Toxicological assessment of Ashitaba Chalcone

• Ashitaba sap is a consumed plant extract with medicinal properties.
• Negative in vitro and in vivo genotoxicity and low mammalian subchronic toxicity.
• Associated with dose–response male rat specific alpha 2u globulin nephropathy.
• Highest dose associated with intestinal lymphangiectasia.

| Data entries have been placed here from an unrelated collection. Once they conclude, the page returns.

(* ===== verification/SmpEvents.v ===== *)
(** * What enters the pairing state machine

    Models [src/components/bt/bluedroid/stack/smp/smp_l2c.c] (the channel of
    pairing), the operations of [smp_api.c], the callback for random numbers of
    [smp_keys.c], the timeout of [smp_utils.c], and the functions of [smp_act.c] that
    the link calls. *)

From S2P Require Import Prelude Aes Cmac Smp SmpTables SmpCb SmpCommands SmpAct.

Section Events.
Context `{Host, Fuel}.

Definition smp_sm_event : tSMP_EVENT → int_data → M world () := (engine fuel).1.
Definition smp_key_distribution : M world () := (engine fuel).2.

(** ** The channel *)

Definition smp_connect_callback (bd_addr : list Z) (connected : bool) : M world () :=
  if bda_eqb bd_addr (zeros 6) then mret () else
  s ← gets cb;
  if negb (bda_eqb bd_addr (pairing_bda s)) then mret () else
  if connected then
    when (negb (connect_initialized s)) (
      upd (set_connect_initialized true);;
      upd (set_role (L2CA_GetBleConnRole bd_addr));;
      upd (set_local_i_key SMP_SEC_DEFAULT_KEY);;
      upd (set_local_r_key SMP_SEC_DEFAULT_KEY);;
      upd (set_peer_auth_req SMP_DEFAULT_AUTH_REQ);;
      upd (set_loc_auth_req SMP_DEFAULT_AUTH_REQ);;
      upd (set_cb_evt SMP_IO_CAP_REQ_EVT);;
      smp_sm_event SMP_L2CAP_CONN_EVT D_null)
  else smp_sm_event SMP_L2CAP_DISCONN_EVT D_null.

(** The command with its code, from a device; the state machine gets the rest. *)
Definition smp_data_received (bd_addr data : list Z) : M world () :=
  cmd ← lift (load data 0);
  let p := drop 1 data in
  if (SMP_OPCODE_MAX <? cmd) || (cmd <? SMP_OPCODE_MIN) then mret () else
  s ← gets cb;
  accepted ←
    (if (cmd =? SMP_OPCODE_PAIRING_REQ) || (cmd =? SMP_OPCODE_SEC_REQ) then
       if eqb (state s) SMP_STATE_IDLE && negb (has (flags s) SMP_PAIR_FLAGS_WE_STARTED_DD) then
         upd (set_role (L2CA_GetBleConnRole bd_addr));;
         upd (set_pairing_bda bd_addr);;
         mret true
       else if negb (bda_eqb bd_addr (pairing_bda s)) then
         smp_reject_unexpected_pairing_command bd_addr;; mret false
       else mret true
     else mret true);
  s ← gets cb;
  when (accepted && bda_eqb bd_addr (pairing_bda s)) (
    emit StopTimer;; emit StartTimer;;
    let cmd :=
      if (cmd =? SMP_OPCODE_CONFIRM) && has (peer_auth_req s) SMP_SC_SUPPORT_BIT && has (loc_auth_req s) SMP_SC_SUPPORT_BIT
      then SMP_OPCODE_PAIR_COMMITM else cmd in
    upd (set_rcvd_cmd_code cmd);;
    upd (set_rcvd_cmd_len (u8 (zlen data)));;
    match command_event cmd with Some e => smp_sm_event e (D_bytes p) | None => mret () end).

Definition smp_tx_complete_callback (num_pkt : Z) : M world () :=
  s ← gets cb;
  when (num_pkt <=? total_tx_unacked s) (upd (set_total_tx_unacked (total_tx_unacked s - num_pkt)));;
  s ← gets cb;
  when ((total_tx_unacked s =? 0) && wait_for_authorization_complete s) (smp_sm_event SMP_AUTH_CMPL_EVT (D_u8 SMP_SUCCESS)).

Definition smp_rsp_timeout : M world () := smp_sm_event SMP_AUTH_CMPL_EVT (D_u8 SMP_RSP_TIMEOUT).

(** ** Random numbers

    [None] is the null pointer.  The bytes are copied as many as [param_len] says. *)

Definition copy_to (f : smp_cb → list Z) (set : list Z → smp_cb → smp_cb) (offset : Z) (p : tSMP_ENC) : M world () :=
  d ← lift (load_bytes (param_buf p) 0 (param_len p));
  s ← gets cb;
  a ← lift (store_bytes (f s) offset d);
  upd (set a).

Definition smp_continue_private_key_creation (p : tSMP_ENC) : M world () :=
  st ← rd rand_enc_proc_state;
  let continue offset next :=
    copy_to private_key set_private_key offset p;;
    upd (set_rand_enc_proc_state next);;
    request_rand smp_sm_event in
  match st with
  | SMP_GENERATE_PRIVATE_KEY_0_7 => continue 0 SMP_GENERATE_PRIVATE_KEY_8_15
  | SMP_GENERATE_PRIVATE_KEY_8_15 => continue 8 SMP_GENERATE_PRIVATE_KEY_16_23
  | SMP_GENERATE_PRIVATE_KEY_16_23 => continue 16 SMP_GENERATE_PRIVATE_KEY_24_31
  | SMP_GENERATE_PRIVATE_KEY_24_31 => copy_to private_key set_private_key 24 p;; smp_process_private_key smp_sm_event
  | _ => mret ()
  end.

Definition smp_proc_passkey (p : tSMP_ENC) : M world () :=
  b ← lift (load_bytes (param_buf p) 0 4);
  let passkey := Z.land (stream_to_uint b) 1048575 in
  passkey ← lift (passkey_loop 20 passkey);
  let key := uint32 passkey ++ zeros 12 in
  upd (set_tk key);;
  s ← gets cb;
  when (p_callback s) (emit (AppCallback SMP_PASSKEY_NOTIF_EVT (pairing_bda s) (CB_passkey passkey)));;
  smp_sm_event SMP_KEY_READY_EVT
    (if eqb (selected_association_model s) SMP_MODEL_SEC_CONN_PASSKEY_DISP then D_passkey passkey
     else D_key SMP_KEY_TYPE_TK key).

Definition take_div (p : tSMP_ENC) : M world () :=
  b ← lift (load_bytes (param_buf p) 0 2); upd (set_div (stream_to_uint b)).

Definition smp_rand_back (p : option tSMP_ENC) : M world () :=
  let failed := smp_sm_event SMP_AUTH_CMPL_EVT (D_u8 SMP_PAIR_FAIL_UNKNOWN) in
  match p with
  | None => failed
  | Some p =>
      if negb (Cmac.status p =? HCI_SUCCESS) then failed else
      st ← rd rand_enc_proc_state;
      match st with
      | SMP_GEN_SRAND_MRAND => copy_to rand set_rand 0 p;; smp_generate_rand_cont smp_sm_event
      | SMP_GEN_SRAND_MRAND_CONT => copy_to rand set_rand 8 p;; smp_generate_confirm smp_sm_event
      | SMP_GEN_DIV_LTK => take_div p;; smp_generate_ltk_cont smp_sm_event
      | SMP_GEN_DIV_CSRK => take_div p;; smp_compute_csrk smp_sm_event smp_key_distribution
      | SMP_GEN_TK => smp_proc_passkey p
      | SMP_GEN_RAND_V =>
          d ← lift (load_bytes (param_buf p) 0 8);
          upd (set_enc_rand d);;
          smp_generate_y smp_sm_event
      | SMP_GENERATE_PRIVATE_KEY_0_7 | SMP_GENERATE_PRIVATE_KEY_8_15 | SMP_GENERATE_PRIVATE_KEY_16_23
      | SMP_GENERATE_PRIVATE_KEY_24_31 => smp_continue_private_key_creation p
      | SMP_GEN_NONCE_0_7 => copy_to rand set_rand 0 p;; smp_finish_nonce_generation smp_sm_event
      | SMP_GEN_NONCE_8_15 => copy_to rand set_rand 8 p;; smp_process_new_nonce smp_sm_event
      | _ => mret ()
      end
  end.

(** ** The link *)

Definition smp_link_encrypted (bda : list Z) (encr_enable : Z) : M world () :=
  s ← gets cb;
  when (bda_eqb (pairing_bda s) bda) (
    when (negb (loc_enc_size s =? 0) && negb (encr_enable =? 0)) (emit (KeySizeUpdated bda (loc_enc_size s)));;
    smp_sm_event SMP_ENCRYPTED_EVT (D_u8 encr_enable)).
(** [btm_find_dev] gives the pseudo address of a device. *)
Definition smp_proc_ltk_request (bda : list Z) : M world bool :=
  s ← gets cb;
  let matches :=
    bda_eqb bda (pairing_bda s) ||
    match btm_find_dev bda with
    | Some pseudo_addr => bda_eqb pseudo_addr (pairing_bda s) && negb (bda_eqb pseudo_addr (zeros 6))
    | None => false
    end in
  if matches && eqb (state s) SMP_STATE_ENCRYPTION_PENDING then
    smp_sm_event SMP_ENC_REQ_EVT D_null;; mret true
  else mret false.

(** ** The application *)

Definition SMP_Init : M world () := upd (λ _, cb_zero).
Definition SMP_Register : M world bool := upd (set_p_callback true);; mret true.
Definition SMP_Pair (bd_addr : list Z) : M world Z :=
  s ← gets cb;
  if negb (eqb (state s) SMP_STATE_IDLE) || has (flags s) SMP_PAIR_FLAGS_WE_STARTED_DD then mret SMP_BUSY else
  upd (set_flags SMP_PAIR_FLAGS_WE_STARTED_DD);;
  upd (set_pairing_bda bd_addr);;
  connected ← ask L2CA_ConnectFixedChnl;
  if negb connected then
    smp_sm_event SMP_AUTH_CMPL_EVT (D_u8 SMP_PAIR_INTERNAL_ERR);; mret SMP_PAIR_INTERNAL_ERR
  else emit (Connected bd_addr);; mret SMP_STARTED.
Definition SMP_PairCancel (bd_addr : list Z) : M world bool :=
  s ← gets cb;
  if negb (eqb (state s) SMP_STATE_IDLE) && bda_eqb (pairing_bda s) bd_addr then
    upd (set_is_pair_cancel true);;
    smp_sm_event SMP_AUTH_CMPL_EVT (D_u8 SMP_PAIR_FAIL_UNKNOWN);; mret true
  else mret false.
Definition SMP_SecurityGrant (bd_addr : list Z) (res : Z) : M world () :=
  s ← gets cb;
  if negb (eqb (state s) SMP_STATE_WAIT_APP_RSP) || negb (cb_evt s =? SMP_SEC_REQUEST_EVT) ||
     negb (bda_eqb (pairing_bda s) bd_addr) then mret () else
  upd (set_cb_evt 0);;
  smp_sm_event SMP_API_SEC_GRANT_EVT (D_u8 res).
Definition smp_convert_string_to_tk (passkey : Z) : M world () :=
  s ← gets cb;
  let key := uint32 passkey ++ drop 4 (tk s) in
  upd (set_tk key);;
  smp_sm_event SMP_KEY_READY_EVT (D_key SMP_KEY_TYPE_TK key).
Definition SMP_PasskeyReply (bd_addr : list Z) (res passkey : Z) : M world () :=
  s ← gets cb;
  if negb (cb_evt s =? SMP_PASSKEY_REQ_EVT) then mret () else
  if negb (bda_eqb bd_addr (pairing_bda s)) then mret () else
  if negb (bool_decide (is_Some (btm_find_dev bd_addr))) then mret () else
  if (BTM_MAX_PASSKEY_VAL <? passkey) || negb (res =? SMP_SUCCESS) then
    smp_sm_event SMP_AUTH_CMPL_EVT (D_u8 SMP_PASSKEY_ENTRY_FAIL)
  else if eqb (selected_association_model s) SMP_MODEL_SEC_CONN_PASSKEY_ENT then
    smp_sm_event SMP_SC_KEY_READY_EVT (D_passkey passkey)
  else smp_convert_string_to_tk passkey.
Definition SMP_ConfirmReply (bd_addr : list Z) (res : Z) : M world () :=
  s ← gets cb;
  if negb (cb_evt s =? SMP_NC_REQ_EVT) then mret () else
  if negb (bda_eqb bd_addr (pairing_bda s)) then mret () else
  if negb (bool_decide (is_Some (btm_find_dev bd_addr))) then mret () else
  if negb (res =? SMP_SUCCESS) then smp_sm_event SMP_AUTH_CMPL_EVT (D_u8 SMP_NUMERIC_COMPAR_FAIL)
  else smp_sm_event SMP_SC_NC_OK_EVT D_null.
(** The address is not looked at. *)
Definition SMP_OobDataReply (res len : Z) (p_data : option (list Z)) : M world () :=
  s ← gets cb;
  if negb (eqb (state s) SMP_STATE_WAIT_APP_RSP) || negb (cb_evt s =? SMP_OOB_REQ_EVT) then mret () else
  match p_data with
  | Some p_data =>
      if negb (res =? SMP_SUCCESS) || (len =? 0) then smp_sm_event SMP_AUTH_CMPL_EVT (D_u8 SMP_OOB_FAIL) else
      let len := if BT_OCTET16_LEN <? len then BT_OCTET16_LEN else len in
      d ← lift (load_bytes p_data 0 len);
      key ← lift (store_bytes (tk s) 0 d);
      upd (set_tk key);;
      smp_sm_event SMP_KEY_READY_EVT (D_key SMP_KEY_TYPE_TK key)
  | None => smp_sm_event SMP_AUTH_CMPL_EVT (D_u8 SMP_OOB_FAIL)
  end.
Definition data_missing (req_oob_type : Z) (oob : tSMP_SC_OOB_DATA) : bool :=
  if req_oob_type =? SMP_OOB_PEER then negb (peer_present (peer_oob_data oob))
  else if req_oob_type =? SMP_OOB_LOCAL then negb (loc_present (loc_oob_data oob))
  else if req_oob_type =? SMP_OOB_BOTH then negb (loc_present (loc_oob_data oob)) || negb (peer_present (peer_oob_data oob))
  else true.
Definition SMP_SecureConnectionOobDataReply (p_oob : option tSMP_SC_OOB_DATA) : M world () :=
  match p_oob with
  | None => smp_sm_event SMP_AUTH_CMPL_EVT (D_u8 SMP_OOB_FAIL)
  | Some oob =>
      s ← gets cb;
      if negb (eqb (state s) SMP_STATE_WAIT_APP_RSP) || negb (cb_evt s =? SMP_SC_OOB_REQ_EVT) then mret () else
      if data_missing (req_oob_type s) oob then smp_sm_event SMP_AUTH_CMPL_EVT (D_u8 SMP_OOB_FAIL) else
      upd (set_sc_oob_data oob);;
      smp_sm_event SMP_SC_OOB_DATA_EVT D_null
  end.
Definition SMP_KeypressNotification (bd_addr : list Z) (value : Z) : M world () :=
  s ← gets cb;
  if negb (bda_eqb bd_addr (pairing_bda s)) then mret () else
  if negb (bool_decide (is_Some (btm_find_dev bd_addr))) then mret () else
  if negb (local_io_capability s =? SMP_IO_CAP_IN) then mret () else
  if negb (eqb (selected_association_model s) SMP_MODEL_SEC_CONN_PASSKEY_ENT) then mret () else
  smp_sm_event SMP_KEYPRESS_NOTIFICATION_EVENT (D_u8 value).
Definition SMP_CreateLocalSecureConnectionsOobData (addr_to_send_to : option (list Z * Z)) : M world bool :=
  match addr_to_send_to with
  | None => mret false
  | Some addr =>
      s ← gets cb;
      if negb (eqb (state s) SMP_STATE_IDLE) then mret false else
      upd (set_loc_oob (λ l, {| loc_present := loc_present l; loc_randomizer := loc_randomizer l;
                                loc_commitment := loc_commitment l; addr_sent_to := addr;
                                private_key_used := private_key_used l; publ_key_used := publ_key_used l |}));;
      smp_sm_event SMP_CR_LOC_SC_OOB_DATA_EVT D_null;; mret true
  end.

(** ** Everything that may happen *)

Inductive input :=
| In_connect (bd_addr : list Z) (connected : bool) | In_data (bd_addr data : list Z) | In_tx_complete (num_pkt : Z)
| In_timeout | In_rand (p : option tSMP_ENC) | In_encrypted (bda : list Z) (encr_enable : Z) | In_ltk_request (bda : list Z)
| In_Init | In_Register | In_Pair (bd_addr : list Z) | In_PairCancel (bd_addr : list Z) | In_SecurityGrant (bd_addr : list Z) (res : Z)
| In_PasskeyReply (bd_addr : list Z) (res passkey : Z) | In_ConfirmReply (bd_addr : list Z) (res : Z)
| In_OobDataReply (res len : Z) (p_data : option (list Z)) | In_SecureConnectionOobDataReply (p_oob : option tSMP_SC_OOB_DATA)
| In_KeypressNotification (bd_addr : list Z) (value : Z) | In_CreateLocalOobData (addr : option (list Z * Z)).

Definition handle (i : input) : M world () :=
  match i with
  | In_connect bd_addr connected => smp_connect_callback bd_addr connected
  | In_data bd_addr data => smp_data_received bd_addr data
  | In_tx_complete num_pkt => smp_tx_complete_callback num_pkt
  | In_timeout => smp_rsp_timeout
  | In_rand p => smp_rand_back p
  | In_encrypted bda encr_enable => smp_link_encrypted bda encr_enable
  | In_ltk_request bda => smp_proc_ltk_request bda;; mret ()
  | In_Init => SMP_Init
  | In_Register => SMP_Register;; mret ()
  | In_Pair bd_addr => SMP_Pair bd_addr;; mret ()
  | In_PairCancel bd_addr => SMP_PairCancel bd_addr;; mret ()
  | In_SecurityGrant bd_addr res => SMP_SecurityGrant bd_addr res
  | In_PasskeyReply bd_addr res passkey => SMP_PasskeyReply bd_addr res passkey
  | In_ConfirmReply bd_addr res => SMP_ConfirmReply bd_addr res
  | In_OobDataReply res len p_data => SMP_OobDataReply res len p_data
  | In_SecureConnectionOobDataReply p_oob => SMP_SecureConnectionOobDataReply p_oob
  | In_KeypressNotification bd_addr value => SMP_KeypressNotification bd_addr value
  | In_CreateLocalOobData addr => SMP_CreateLocalSecureConnectionsOobData addr;; mret ()
  end.
Definition handle_all (l : list input) : M world () := foldr (λ i m, handle i;; m) (mret ()) l.
End Events.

The plant Angelica keiskei contains two main physiologically active flavonoid chalcones, 4-hydroxyderricin and xanthoangelol. Known as ashitaba in Japan, powder from the sap is widely consumed for its medicinal properties in Asia as a dietary supplement. Limited previously reported mammalian studies were without evidence of toxicity. GLP studies reported here, including a bacterial reverse mutation assay, a chromosome aberration assay, and an in vivo micronucleus assay are negative for genotoxicity. A GLP- compliant 90-day repeated oral gavage study of ashitaba yellow sap powder containing 8.45% chalcones in Sprague Dawley rats resulted in expected known physiological effects on coagulation parameters and plasma lipids at 300 and 1000 mg/kg/day. Ashitaba-related pathology included a dose-related male rat-specific alpha 2-urinary globulin nephropathy at 100, 300, and 1000 mg/kg/day and jejunal lymphangiectasia in both sexes at 1000 mg/kg/day. All other study parameters and histopathological changes were incidental or not of toxicological concern. Based on these studies ashitaba chalcone powder is not genotoxic with a NOAEL of 300 mg/kg in male and female rats.